EXERCISE INSTRUCTIONS:
Among the entries beneath this sentence, how many lines include the word "level"? Only the number is wanted.

LISTED ENTRIES:

(** * Marine audio environmental scoring: the rule-based scorer and the
      spectral feature extractor of [back.py].

    The scorer ([compute_environmental_score]) only compares its seven
    features against literal thresholds and adds integers, so it is embedded
    on IEEE binary64 values ([PrimFloat.float], the type of a Python
    [float]) and on [Z] for the Python integers.  It is executable.

    The extractor ([analyze_audio_features], [compute_spectral_flatness])
    uses [sqrt], [cos], [exp], [log] and a discrete Fourier transform; it is
    embedded over the real numbers, i.e. with the exact value of every NumPy
    expression, rounding left out. *)

From Stdlib Require Import String.
From Stdlib Require Import Floats.PrimFloat.
From Stdlib Require Import ZArith Bool List Lia.
From Stdlib Require Import Reals Lra.
Import ListNotations.

Set Warnings "-inexact-float".

(** ** The scorer, on binary64 features *)

Module Scorer.

Local Open Scope Z_scope.

(** The feature dictionary read by [compute_environmental_score]. *)
Record FeatureVector : Type := mkFeatures {
  rms : float;
  lowRatio : float;
  midRatio : float;
  highRatio : float;
  centroid : float;
  flatness : float;
  lowPeakiness : float
}.

(** The dictionary returned by [compute_environmental_score]. *)
Record ScoreResult : Type := mkResult {
  score : Z;
  note : string;
  humpbackScore : Z;
  orcaScore : Z;
  boatPenalty : Z;
  isBoat : bool
}.

(** Python's [a < b] and [a > b] on floats: both are false when an operand
    is NaN, and [a > b] is [b < a]. *)
Definition lt (a b : float) : bool := PrimFloat.ltb a b.
Definition gt (a b : float) : bool := PrimFloat.ltb b a.

Infix "<." := lt (at level 70, no associativity).
Infix ">." := gt (at level 70, no associativity).

(** Python's chained comparison [lo < x < hi]. *)
Definition between (lo x hi : float) : bool := (lo <. x) && (x <. hi).

(** An [if c: acc += k] statement. *)
Definition bonus (c : bool) (k : Z) : Z := if c then k else 0.

(** An [if c1: acc += k1 elif c2: acc += k2] statement. *)
Definition tier2 (c1 : bool) (k1 : Z) (c2 : bool) (k2 : Z) : Z :=
  if c1 then k1 else if c2 then k2 else 0.

Definition tier3 (c1 : bool) (k1 : Z) (c2 : bool) (k2 : Z)
                 (c3 : bool) (k3 : Z) : Z :=
  if c1 then k1 else tier2 c2 k2 c3 k3.

Definition tier4 (c1 : bool) (k1 : Z) (c2 : bool) (k2 : Z)
                 (c3 : bool) (k3 : Z) (c4 : bool) (k4 : Z) : Z :=
  if c1 then k1 else tier3 c2 k2 c3 k3 c4 k4.

(** Lines 104-122. *)
Definition humpback_score (f : FeatureVector) : Z :=
  bonus (lowRatio f >. 0.6) 10
  + bonus (lowRatio f >. 0.5) 6
  + tier2 (flatness f <. 0.2) 12 (flatness f <. 0.3) 8
  + tier2 (lowPeakiness f >. 3.5) 10 (lowPeakiness f >. 2.5) 6
  + tier2 (centroid f <. 1000) 8 (centroid f <. 1500) 5
  + bonus (midRatio f <. 0.3) 5.

(** Lines 125-139. *)
Definition orca_score (f : FeatureVector) : Z :=
  bonus (between 0.15 (highRatio f) 0.4) 10
  + bonus (between 0.25 (flatness f) 0.55) 8
  + bonus (between 0.25 (midRatio f) 0.5) 8
  + bonus (between 0.2 (lowRatio f) 0.6) 7
  + bonus (between 1000 (centroid f) 3000) 8
  + bonus (between 1.5 (lowPeakiness f) 4) 5
  + bonus (between 0.01 (rms f) 0.08) 5.

(** Lines 145-150. *)
Definition is_boat (f : FeatureVector) : bool :=
  (flatness f >. 0.5)
  || ((centroid f >. 2000) && (lowPeakiness f <. 2.5))
  || ((midRatio f >. 0.4) && (flatness f >. 0.45))
  || (rms f >. 0.08).

(** Lines 152-192: the penalties, accumulated only for a boat. *)
Definition boat_penalties (f : FeatureVector) : Z :=
  tier4 (flatness f >. 0.7) (-60) (flatness f >. 0.6) (-50)
        (flatness f >. 0.5) (-40) (flatness f >. 0.4) (-30)
  + tier4 (centroid f >. 4000) (-40) (centroid f >. 3000) (-35)
          (centroid f >. 2500) (-30) (centroid f >. 2000) (-20)
  + tier3 (lowPeakiness f <. 1.5) (-30) (lowPeakiness f <. 2.0) (-25)
          (lowPeakiness f <. 2.5) (-15)
  + tier2 (midRatio f >. 0.5) (-30) (midRatio f >. 0.4) (-20)
  + bonus (highRatio f >. 0.35) (-25)
  + tier3 (rms f >. 0.15) (-30) (rms f >. 0.1) (-20) (rms f >. 0.08) (-10).

Definition boat_score (f : FeatureVector) : Z :=
  if is_boat f then boat_penalties f else 0.

(** Line 195. *)
Definition animal_score (f : FeatureVector) : Z :=
  Z.max (humpback_score f) (orca_score f).

(** Line 196: the score before any cap. *)
Definition combined_score (f : FeatureVector) : Z :=
  50 + (animal_score f + boat_score f).

(** Lines 199-200. *)
Definition cap_boat (boat : bool) (s : Z) : Z :=
  if boat && (30 <? s) then Z.min 30 s else s.

(** Lines 203-204. *)
Definition cap_animal (boat : bool) (s : Z) : Z :=
  if negb boat && (95 <? s) then 95 else s.

(** [np.clip(a, a_min, a_max)] is [minimum(a_max, maximum(a, a_min))]. *)
Definition np_clip (a a_min a_max : Z) : Z := Z.min a_max (Z.max a a_min).

(** [int(x)] truncates toward zero; on an integer, as here, it changes
    nothing. *)
Definition py_int (x : Z) : Z := Z.quot x 1.

(** Line 207. *)
Definition final_score (f : FeatureVector) : Z :=
  py_int (np_clip (cap_animal (is_boat f) (cap_boat (is_boat f) (combined_score f)))
                  0 100).

Definition NOTE_HIGH : string :=
  "High: Strong marine mammal vocalizations detected (healthy environment).".
Definition NOTE_MEDIUM : string :=
  "Medium: Moderate marine activity or mixed signals with some noise.".
Definition NOTE_LOW : string :=
  "Low: Significant pollution (boat/engine noise) or minimal biological activity.".

(** Lines 210-215. *)
Definition select_note (s : Z) : string :=
  if 80 <=? s then NOTE_HIGH
  else if 40 <=? s then NOTE_MEDIUM
  else NOTE_LOW.

(** Lines 90-224. *)
Definition compute_environmental_score (f : FeatureVector) : ScoreResult :=
  let s := final_score f in
  {| score := s;
     note := select_note s;
     humpbackScore := humpback_score f;
     orcaScore := orca_score f;
     boatPenalty := boat_score f;
     isBoat := is_boat f |}.

(** *** Sample feature vectors *)

(** A strongly tonal low-frequency call (a 200 Hz tone): quiet, almost all
    energy below 300 Hz. *)
Definition tonal_call : FeatureVector :=
  {| rms := 0.05; lowRatio := 0.9; midRatio := 0.05; highRatio := 0.05;
     centroid := 500; flatness := 0.1; lowPeakiness := 4 |}.

(** The same call recorded louder, above the 0.08 RMS boat threshold. *)
Definition loud_call : FeatureVector :=
  {| rms := 0.09; lowRatio := 0.9; midRatio := 0.05; highRatio := 0.05;
     centroid := 500; flatness := 0.1; lowPeakiness := 4 |}.

(** Broadband engine noise. *)
Definition engine_noise : FeatureVector :=
  {| rms := 0.2; lowRatio := 0.2; midRatio := 0.55; highRatio := 0.25;
     centroid := 2600; flatness := 0.75; lowPeakiness := 1.2 |}.

(** A moderately structured recording with a mid-band component. *)
Definition mixed_signal : FeatureVector :=
  {| rms := 0.005; lowRatio := 0.55; midRatio := 0.35; highRatio := 0.1;
     centroid := 1600; flatness := 0.35; lowPeakiness := 2 |}.

(** The features of digital silence. *)
Definition silence : FeatureVector :=
  {| rms := 0; lowRatio := 0; midRatio := 0; highRatio := 0;
     centroid := 0; flatness := 0; lowPeakiness := 0 |}.

Definition finite_features (f : FeatureVector) : bool :=
  is_finite (rms f) && is_finite (lowRatio f) && is_finite (midRatio f)
  && is_finite (highRatio f) && is_finite (centroid f)
  && is_finite (flatness f) && is_finite (lowPeakiness f).

End Scorer.

(** ** The feature extractor, over the reals *)

Module Extractor.

Local Open Scope R_scope.

(** A NumPy scalar of the extractor: a real number, or NaN.  With real
    samples the only source of NaN in this code is the mean of a
    zero-length array; every other division has a denominator guarded by
    [eps] and every logarithm an argument floored at [eps]. *)
Inductive npfloat : Type :=
| Real (r : R)
| NaN.

(** NaN propagates through arithmetic. *)
Definition nf_map (f : R -> R) (x : npfloat) : npfloat :=
  match x with Real r => Real (f r) | NaN => NaN end.

Definition nf_map2 (f : R -> R -> R) (x y : npfloat) : npfloat :=
  match x, y with Real a, Real b => Real (f a b) | _, _ => NaN end.

(** The decoded audio: one-dimensional for a mono file, otherwise one row
    per sample index holding the channels of that frame (at least one). *)
Inductive ndarray : Type :=
| Mono (samples : list R)
| Multi (frames : list (R * list R)).

(** [arr.size] and [len(arr)]. *)
Definition size (a : ndarray) : nat :=
  match a with
  | Mono s => length s
  | Multi fr => fold_right (fun f n => (S (length (snd f)) + n)%nat) O fr
  end.

Definition len (a : ndarray) : nat :=
  match a with Mono s => length s | Multi fr => length fr end.

(** The exceptions of the extractor.  [InvalidInputError] is the error kind
    named by the specification; no statement of [back.py] raises it. *)
Inductive py_error : Type :=
| OverflowError
| ZeroDivisionError
| InvalidInputError.

Inductive result (A : Type) : Type :=
| Ok (a : A)
| Raise (e : py_error).
Arguments Ok {A} a.
Arguments Raise {A} e.

Definition bind {A B : Type} (r : result A) (k : A -> result B) : result B :=
  match r with Ok a => k a | Raise e => Raise e end.

Notation "x <- r ;; k" := (bind r (fun x => k))
  (at level 61, r at next level, right associativity).

Definition eps : R := 1e-12.

Definition Rltb (x y : R) : bool := if Rlt_dec x y then true else false.
Definition Rgeb (x y : R) : bool := if Rge_dec x y then true else false.

Fixpoint zip_with {A B C : Type} (f : A -> B -> C) (a : list A) (b : list B)
  : list C :=
  match a, b with
  | x :: a', y :: b' => f x y :: zip_with f a' b'
  | _, _ => []
  end.

(** [a[mask]]: the elements of [a] where the boolean mask is true. *)
Fixpoint compress (mask : list bool) (a : list R) : list R :=
  match mask, a with
  | b :: mask', x :: a' =>
      if b then x :: compress mask' a' else compress mask' a'
  | _, _ => []
  end.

RESULT OF THE TASK:
3